- [What you are asked to do] Each line at or after the one containing "(** A lost claim" should be transcribed exactly, up to and including the final line of the data.

Dataset entries
▼

(** * Properties *)

(** C6: mutual exclusion per pull request.  In every state the operations can
    reach, an [acquire] returns; when it succeeds its row is the only live one
    of the pull request and holds a lease of the full term, and a row it
    replaced had let its lease run out and is released; when it fails it
    changes nothing, and under the advisory lock it names a holder whose lease
    is still valid.  So nobody acquires a pull request while a lease on it is
    valid. *)
Theorem pr_mutex_exclusion t k holder ttl locked id now :
  mutex_steps ∅ t -> 0 < k_pr k -> t !! id = None ->
  exists t' res, acquirePrReviewMutex k holder ttl locked id now t = Ok (t', res) /\
  (acquired res = true ->
     mutexId res = Some id /\
     (exists r, t' !! id = Some r /\ key_of r = k /\ live r = true /\
        holder_workflow_id r = holder /\ lease_expires_at r = Some (now + secs ttl)) /\
     (forall j q, t' !! j = Some q -> key_of q = k -> live q = true -> j = id) /\
     (forall j q, t !! j = Some q -> key_of q = k -> live q = true ->
        (exists e, lease_expires_at q = Some e /\ e <= now) /\
        t' !! j = Some (set_released now q))) /\
  (acquired res = false -> t' = t /\ mutexId res = None /\
     (locked = true -> exists m r, t !! m = Some r /\ key_of r = k /\ live r = true /\
        lease_valid now r = true /\ holderWorkflowId res = Some (holder_workflow_id r))).
Proof.
  intros Hr Hp Hid. pose proof (mutex_steps_inv _ _ Hr mutex_empty_inv) as Hi.
  destruct (acquire_total k holder ttl locked id now t Hi Hp Hid) as (t' & res & H).
  exists t', res. split; [done|].
  pose proof (mutex_step_inv _ _ (step_acquire _ _ _ _ _ _ _ _ _ H) Hi) as Hi'.
  apply acquire_cases in H as [(Ha & Hm & -> & Hv)|(Ha & Hm & Hl & _ & t1 & Hmv & Hn & Hlr & -> & Ht1)];
    (split; [intros Ha'; try congruence|intros Ha'; try congruence]); [done|].
  destruct k as [ki kr kp]. set (new := MutexRow _ _ _ _ _ _ _) in *.
  split_and!; [done| | |].
  - exists new. by rewrite lookup_insert_eq.
  - intros j q Hj Hk Hlq. eapply (proj1 Hi' j q id new); try done. by rewrite lookup_insert_eq.
  - intros j q Hj Hk Hlq. destruct Ht1 as [->|(m & r & Hmr & Hkr & Hlv & Hval & ->)].
    + assert ((j, q) ∈ live_rows (PrKey ki kr kp) t) as Hin by by apply elem_of_live_rows.
      rewrite Hlr in Hin. by apply elem_of_nil in Hin.
    + assert (j = m) as -> by (eapply (proj1 Hi j q m r); eauto; congruence).
      assert (q = r) as -> by congruence.
      destruct (proj2 Hi m r Hmr Hlv) as [e He]. split.
      * exists e. split; [done|]. unfold lease_valid in Hval. rewrite He in Hval.
        by apply Z.ltb_ge in Hval.
      * rewrite lookup_insert_ne by congruence. by rewrite lookup_insert_eq.
Qed.

(** A lost claim is final.  Once a mutex row is released, by its holder,
    by a steal or by the janitor, then whatever happens afterwards the row
    stays as it was released, renewing it reports the loss, and renewing or
    releasing it changes nothing: a superseded review can never revive its
    lease nor free its successor's. *)
Theorem pr_mutex_lost_claim t t' id r inst ttl now clock_now :
  t !! id = Some r -> live r = false -> mutex_steps t t' ->
  t' !! id = Some r /\
  renewPrReviewMutexLease inst id ttl now t' = (t', false) /\
  releasePrReviewMutex inst id clock_now t' = t'.
Proof.
  intros Hr Hl Hs. pose proof (mutex_steps_released _ _ _ _ Hs Hr Hl) as Hr'.
  unfold renewPrReviewMutexLease, releasePrReviewMutex.
  by rewrite !(update_live_released _ _ _ _ _ Hr' Hl).
Qed.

▲

- [Exercise solution]
(** A lost claim is final.  Once a mutex row is released, by its holder,
    by a steal or by the janitor, then whatever happens afterwards the row
    stays as it was released, renewing it reports the loss, and renewing or
    releasing it changes nothing: a superseded review can never revive its
    lease nor free its successor's. *)
Theorem pr_mutex_lost_claim t t' id r inst ttl now clock_now :
  t !! id = Some r -> live r = false -> mutex_steps t t' ->
  t' !! id = Some r /\
  renewPrReviewMutexLease inst id ttl now t' = (t', false) /\
  releasePrReviewMutex inst id clock_now t' = t'.
Proof.
  intros Hr Hl Hs. pose proof (mutex_steps_released _ _ _ _ Hs Hr Hl) as Hr'.
  unfold renewPrReviewMutexLease, releasePrReviewMutex.
  by rewrite !(update_live_released _ _ _ _ _ Hr' Hl).
Qed.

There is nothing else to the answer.